There is no shortage of great causes in the Springfield area. If you want to make a positive difference in the world, you can pitch in time, energy and resources right here.
What may be less understood is the razor-thin edge within which many nonprofits live.
When I joined a board of directors for an education-focused nonprofit a few years ago, I was excited to step up for an organization I had long admired, which I knew was transforming lives with dedicated volunteers, a critical mission and an active, engaged board. I was surprised to learn, despite a rich history of community support and robust fundraising efforts, the books were just not quite balancing from month to month.
During the economic downturn, there was a lot of competition for resources and many nonprofits were serving people who needed food or a place to live.
Ours took a backseat to those more critical needs. We also found larger nonprofits had bigger budgets for marketing and advertising.
In one of my first board meetings, I participated in a surreal discussion of the possibility of the organization being shuttered. I thought, if only we could find just a few more donors.
Fortunately, the stars aligned just in time for us to seize an opportunity to significantly reduce office space costs and some other expenses, and we escaped disaster. But it was truly a narrow escape.
I learned from that harrowing experience that smaller nonprofits – maybe ones you support yourself right now – operate on budgets slim enough to be toppled too easily.
Here are some ways you can be a hero for them, and potentially help yourself or your business from a tax-planning standpoint.
Outright gifts of money or other much-needed tangible resources: These take immediate income and gift tax deductions. The IRS.gov webpage “EO Select Check” can help you verify your target organization is qualified. Keep a good paper trail for your accountant.
Bequests by will or trust: The nonprofit receives the gift, and again, your estate benefits from the deduction.

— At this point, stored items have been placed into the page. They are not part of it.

(** X3. A mapping that was never given an index keeps the constructor's
    [index(-1)], that is 4294967295: its indices are that value followed
    by 0, 1, ... up to [getNpar() - 2]. *)
Theorem getMappingIndices_of_unindexed_mapping
    {T : Type} `{PhotometryTransfo T} (σ : gmap loc T) (transfo : loc) :
  PhotometryMapping.getIndex (PhotometryMapping.new transfo) = 4294967295
  ∧ PhotometryMapping.getMappingIndices σ (PhotometryMapping.new transfo) []
    = if decide (PhotometryMapping.getNpar σ (PhotometryMapping.new transfo)
                 = 0)
      then []
      else 4294967295
           :: seqZ 0 (PhotometryMapping.getNpar σ
                        (PhotometryMapping.new transfo) - 1).
Proof.
  split; [reflexivity|].
  rewrite getMappingIndices_nil.
  pose proof (getNpar_nonneg σ (PhotometryMapping.new transfo)) as Hn.
  assert (Hhi : PhotometryMapping.getNpar σ (PhotometryMapping.new transfo)
                < 2 ^ 32) by apply transfo_getNpar_range.
  set (npar := PhotometryMapping.getNpar σ (PhotometryMapping.new transfo))
    in *.
  destruct (decide (npar = 0)) as [->|Hne]; [done|].
  replace (Z.to_nat npar) with (S (Z.to_nat (npar - 1))) by lia.
  cbn [seq fmap list_fmap]. f_equal.
  rewrite <- fmap_S_seq, <- list_fmap_compose. unfold seqZ.
  apply list_fmap_ext. intros i k Hk.
  apply lookup_seq in Hk as [-> Hlt]. cbn.
  change (PhotometryMapping.index (PhotometryMapping.new transfo))
    with (to_unsigned (-1)).
  unfold to_unsigned. change (-1 mod 2 ^ 32) with 4294967295.
  rewrite Z.add_0_r. symmetry. apply (Z.mod_unique_pos _ _ 1); lia.
Qed.

(** ** Mappings and the transfo objects they point to *)

Section StoreFrames.
Context {T : Type} `{PhotometryTransfo T}.

Lemma offsetAll_other_total (deltas : list VectorXd) m (σ : gmap loc T) q :
  q ≠ PhotometryMapping._transfo m → offsetAll deltas m σ !!! q = σ !!! q.
Proof. intros Hq. by rewrite !lookup_total_alt, offsetAll_other. Qed.

Lemma offsetAll_value_total (deltas : list VectorXd) m (σ : gmap loc T) t0 :
  σ !! PhotometryMapping._transfo m = Some t0 →
  offsetAll deltas m σ !!! PhotometryMapping._transfo m
  = offsetTransfo deltas t0.
Proof.
  intros Hp. apply lookup_total_Some. by apply offsetAll_value.
Qed.

Lemma offsetAll_dom (deltas : list VectorXd) m (σ : gmap loc T) :
  dom (offsetAll deltas m σ) = dom σ.
Proof.
  revert σ. induction deltas as [|d ds IH]; intros σ; [done|].
  change (dom (offsetAll ds m (PhotometryMapping.offsetParams d m σ)) = dom σ).
  rewrite IH. unfold PhotometryMapping.offsetParams. apply dom_alter_L.
Qed.

Lemma freeze_store (σ : gmap loc T) m :
  (PhotometryMapping.freezeErrorTransform σ m).1
  = <[fresh (dom σ) := transfo_clone (σ !!! PhotometryMapping._transfo m)]> σ.
Proof. reflexivity. Qed.

Lemma freeze_other_total (σ : gmap loc T) m q t0 :
  σ !! q = Some t0 →
  (PhotometryMapping.freezeErrorTransform σ m).1 !!! q = σ !!! q.
Proof.
  intros Hq. rewrite freeze_store, lookup_total_insert_ne; [done|].
  by eapply fresh_not_allocated.
Qed.

End StoreFrames.

(** X4. Offsetting one mapping changes nothing that another mapping
    shows, as long as the other mapping points to different transfo
    objects: its values, errors, parameter count, parameters,
    derivatives and indices stay as they were, and no object is created
    or released. *)
Theorem offsetParams_leaves_other_transfos {T : Type} `{PhotometryTransfo T}
    (σ : gmap loc T) (m1 m2 : PhotometryMapping.t) (deltas : list VectorXd)
    (ms : MeasuredStar) (v e : double) (derivatives : VectorXd) :
  PhotometryMapping.getTransfo m2 ≠ PhotometryMapping.getTransfo m1 →
  PhotometryMapping.getTransfoErrors m2 ≠ PhotometryMapping.getTransfo m1 →
  let σ' := offsetAll deltas m1 σ in
  PhotometryMapping.transform σ' m2 ms v = PhotometryMapping.transform σ m2 ms v
  ∧ PhotometryMapping.transformError σ' m2 ms v e
    = PhotometryMapping.transformError σ m2 ms v e
  ∧ PhotometryMapping.getNpar σ' m2 = PhotometryMapping.getNpar σ m2
  ∧ PhotometryMapping.getParameters σ' m2
    = PhotometryMapping.getParameters σ m2
  ∧ PhotometryMapping.computeParameterDerivatives σ' m2 ms v derivatives
    = PhotometryMapping.computeParameterDerivatives σ m2 ms v derivatives
  ∧ PhotometryMapping.getMappingIndices σ' m2 []
    = PhotometryMapping.getMappingIndices σ m2 []
  ∧ dom σ' = dom σ.
Proof.
  intros Hv He σ'.
  unfold PhotometryMapping.getTransfo, PhotometryMapping.getTransfoErrors in *.
  assert (Hval : σ' !!! PhotometryMapping._transfo m2
                 = σ !!! PhotometryMapping._transfo m2)
    by (by apply offsetAll_other_total).
  assert (Herr : σ' !!! PhotometryMapping._transfoErrors m2
                 = σ !!! PhotometryMapping._transfoErrors m2)
    by (by apply offsetAll_other_total).
  assert (Hn : PhotometryMapping.getNpar σ' m2
               = PhotometryMapping.getNpar σ m2)
    by (unfold PhotometryMapping.getNpar; by rewrite Hval).
  unfold PhotometryMapping.transform, PhotometryMapping.transformError,
    PhotometryMapping.getParameters,
    PhotometryMapping.computeParameterDerivatives,
    PhotometryMapping.getMappingIndices.
  rewrite Hval, Herr, Hn. split_and!; try done.
  apply offsetAll_dom.
Qed.
(** * DDoS detector v2 (Nemea-Detectors): a shallow embedding of the detection core

    The development follows the C++ sources of [ddos_detector_v2]:
    - [binCountSketchValue.tpp]   the reversible bin-count sketch value,
    - [ddosDetectorValue.cpp]     the per-cell destination aggregate,
    - [adaptiveCusum.cpp]         the adaptive CUSUM tracker,
    - [common.h]                  [getQuantileSortedVec],
    - [ddosDetector.cpp]          the detection engine and the flow ingress.

    Conventions.
    - [uint8_t], [uint32_t], [uint64_t] values are integers in [Z]; every
      operation that can wrap is written with its [mod 2^w].
    - [double] and [float] are IEEE-754 binary64 and binary32 values of
      [spec_float] (the Standard Library's executable specification of
      floating-point arithmetic, round to nearest even, one NaN).
    - [std::unordered_map] and [std::map] are [gmap Z Z]; [std::set] is
      [gset Z]; [std::vector] is [list]; the two queues are lists.
    - A C++ loop [for (i = 0; i < n; ++i)] is a [foldl] over [seq 0 n];
      a [while] loop takes a fuel argument and returns [None] when the fuel
      is used up. *)

From Stdlib Require Import ZArith Lia Bool List Ascii.
From Stdlib Require Import Floats.SpecFloat.
From stdpp Require Import base option list gmap fin_maps.

Open Scope Z_scope.

(* ===================================================================== *)
(** * Machine integers *)
(* ===================================================================== *)

Definition wrap8  (z : Z) : Z := z mod 2 ^ 8.
Definition wrap16 (z : Z) : Z := z mod 2 ^ 16.
Definition wrap32 (z : Z) : Z := z mod 2 ^ 32.
Definition wrap64 (z : Z) : Z := z mod 2 ^ 64.

Definition is_u16 (z : Z) : Prop := 0 <= z < 2 ^ 16.
Definition is_u32 (z : Z) : Prop := 0 <= z < 2 ^ 32.
Definition is_u64 (z : Z) : Prop := 0 <= z < 2 ^ 64.

#[global] Instance is_u32_dec (z : Z) : Decision (is_u32 z) :=
  ltac:(unfold is_u32; exact _).

#[global] Instance is_u64_dec (z : Z) : Decision (is_u64 z) :=
  ltac:(unfold is_u64; exact _).

(** [ntohl] on a little-endian host: the four bytes are swapped. *)
Definition ntohl (x : Z) : Z :=
  Z.lor (Z.lor (Z.shiftl (Z.land x 255) 24)
               (Z.shiftl (Z.land (Z.shiftr x 8) 255) 16))
        (Z.lor (Z.shiftl (Z.land (Z.shiftr x 16) 255) 8)
               (Z.land (Z.shiftr x 24) 255)).

(** The mask [0x00FFFFFF] that keeps the /24 prefix of an address held in
    network byte order. *)
Definition mask24 : Z := 16777215.

(* ===================================================================== *)
(** * Floating point: [double] and [float] *)
(* ===================================================================== *)

Declare Scope double_scope.
Delimit Scope double_scope with D.
Declare Scope float32_scope.
Delimit Scope float32_scope with F.

(** truncation toward zero of a finite value, as [static_cast<uint32_t>]
    does; the cast of a NaN, an infinity or a value out of range is
    undefined in C++ and is given the value 0 (or the wrapped value) here. *)
Definition SFtrunc (x : spec_float) : Z :=
  match x with
  | S754_finite s m e =>
      let a := if 0 <=? e then Z.shiftl (Zpos m) e else Z.shiftr (Zpos m) (- e) in
      if s then - a else a
  | _ => 0
  end.

Module Double.
Definition prec : Z := 53.
Definition emax : Z := 1024.
Abbreviation t := spec_float.

Definition zero : t := S754_zero false.
Definition of_Z (z : Z) : t := binary_normalize prec emax z 0 false.
Definition one : t := of_Z 1.

Definition add : t → t → t := SFadd prec emax.
Definition sub : t → t → t := SFsub prec emax.
Definition mul : t → t → t := SFmul prec emax.
Definition div : t → t → t := SFdiv prec emax.
Definition sqrt : t → t := SFsqrt prec emax.
Definition ltb : t → t → bool := SFltb.
Definition leb : t → t → bool := SFleb.

(** [std::max(a, b)] is [(a < b) ? b : a]. *)
Definition max (a b : t) : t := if ltb a b then b else a.

(** conversion of a [float] (or of any finite value) to [double] *)
Definition of_float (x : spec_float) : t :=
    match x with
    | S754_finite s m e => binary_round prec emax s m e
    | _ => x
    end.
End Double.

Arguments Double.add : simpl never.
Arguments Double.sub : simpl never.
Arguments Double.mul : simpl never.
Arguments Double.div : simpl never.
Arguments Double.sqrt : simpl never.
Arguments Double.ltb : simpl never.
Arguments Double.leb : simpl never.
Arguments Double.max : simpl never.
Arguments Double.of_Z : simpl never.
Arguments Double.of_float : simpl never.

Infix "+" := Double.add : double_scope.
Infix "-" := Double.sub : double_scope.
Infix "*" := Double.mul : double_scope.
Infix "/" := Double.div : double_scope.
Infix "<?" := Double.ltb : double_scope.
Infix "<=?" := Double.leb : double_scope.

Module Float32.
Definition prec : Z := 24.
Definition emax : Z := 128.
Abbreviation t := spec_float.

Definition zero : t := S754_zero false.
Definition of_Z (z : Z) : t := binary_normalize prec emax z 0 false.
Definition one : t := of_Z 1.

Seek professional legal advice. There are many potential pitfalls but plenty of qualified attorneys to assist.
Charitable trust: This is another special instrument that will require an attorney to set up, but can be arranged in a number of flexible ways.
For example, income producing assets like dividend-paying stocks held in a “charitable lead trust” can generate income for a nonprofit for a period of time; then the principal returns to a family member or other heir. Conversely, a “charitable remainder trust” pays income to you or others first, then the remaining balance passes to the charity at death. Trusts such as these are great estate planning tools, potentially providing tax advantages along with support for beloved charities and heirs.
A donor-advised fund: This is an account held at a nonprofit, designed to manage ongoing contributions from individuals or organizations, such as your business. It can hold money, securities or other IRS-approved items of value, and appreciated assets may receive stepped-up basis to reduce capital gains tax. You give up ownership and take the deduction, and you may even advise the charity, in a nonbinding way, on how assets should be used. Not all charities are set up to house donor-advised funds, and there may be administrative costs for you. But under the right circumstances, this may be a great alternative.
A family foundation: This specialized entity provides grants to nonprofits, which in turn carry out charitable activities you wish to support. Family members manage the foundation which may continue indefinitely through successive generations. For families with enough assets to generate momentum and cover administrative expenses, this approach may create a significant and lasting legacy.
A new or existing life insurance policy: These may be gifted to a nonprofit, which becomes both owner and beneficiary, and you may claim a tax deduction for the cash value; or simply make the nonprofit a beneficiary for part or all of the proceeds at your death.
If you’re donating to a nonprofit anyway, consider using that money instead to fund new or existing life insurance premiums – perhaps for a policy you purchased years ago but no longer need. There may be no better way to leave the world a little brighter than you found it, and a lump-sum injection such as this may be the biggest, best surprise a struggling small nonprofit could imagine.
Give. Volunteer. Promote your involvement to encourage others to do the same. Get your employees involved. And pass the word. Someone else also may want to rescue a charity. Do you know for sure your favorite isn’t one of them?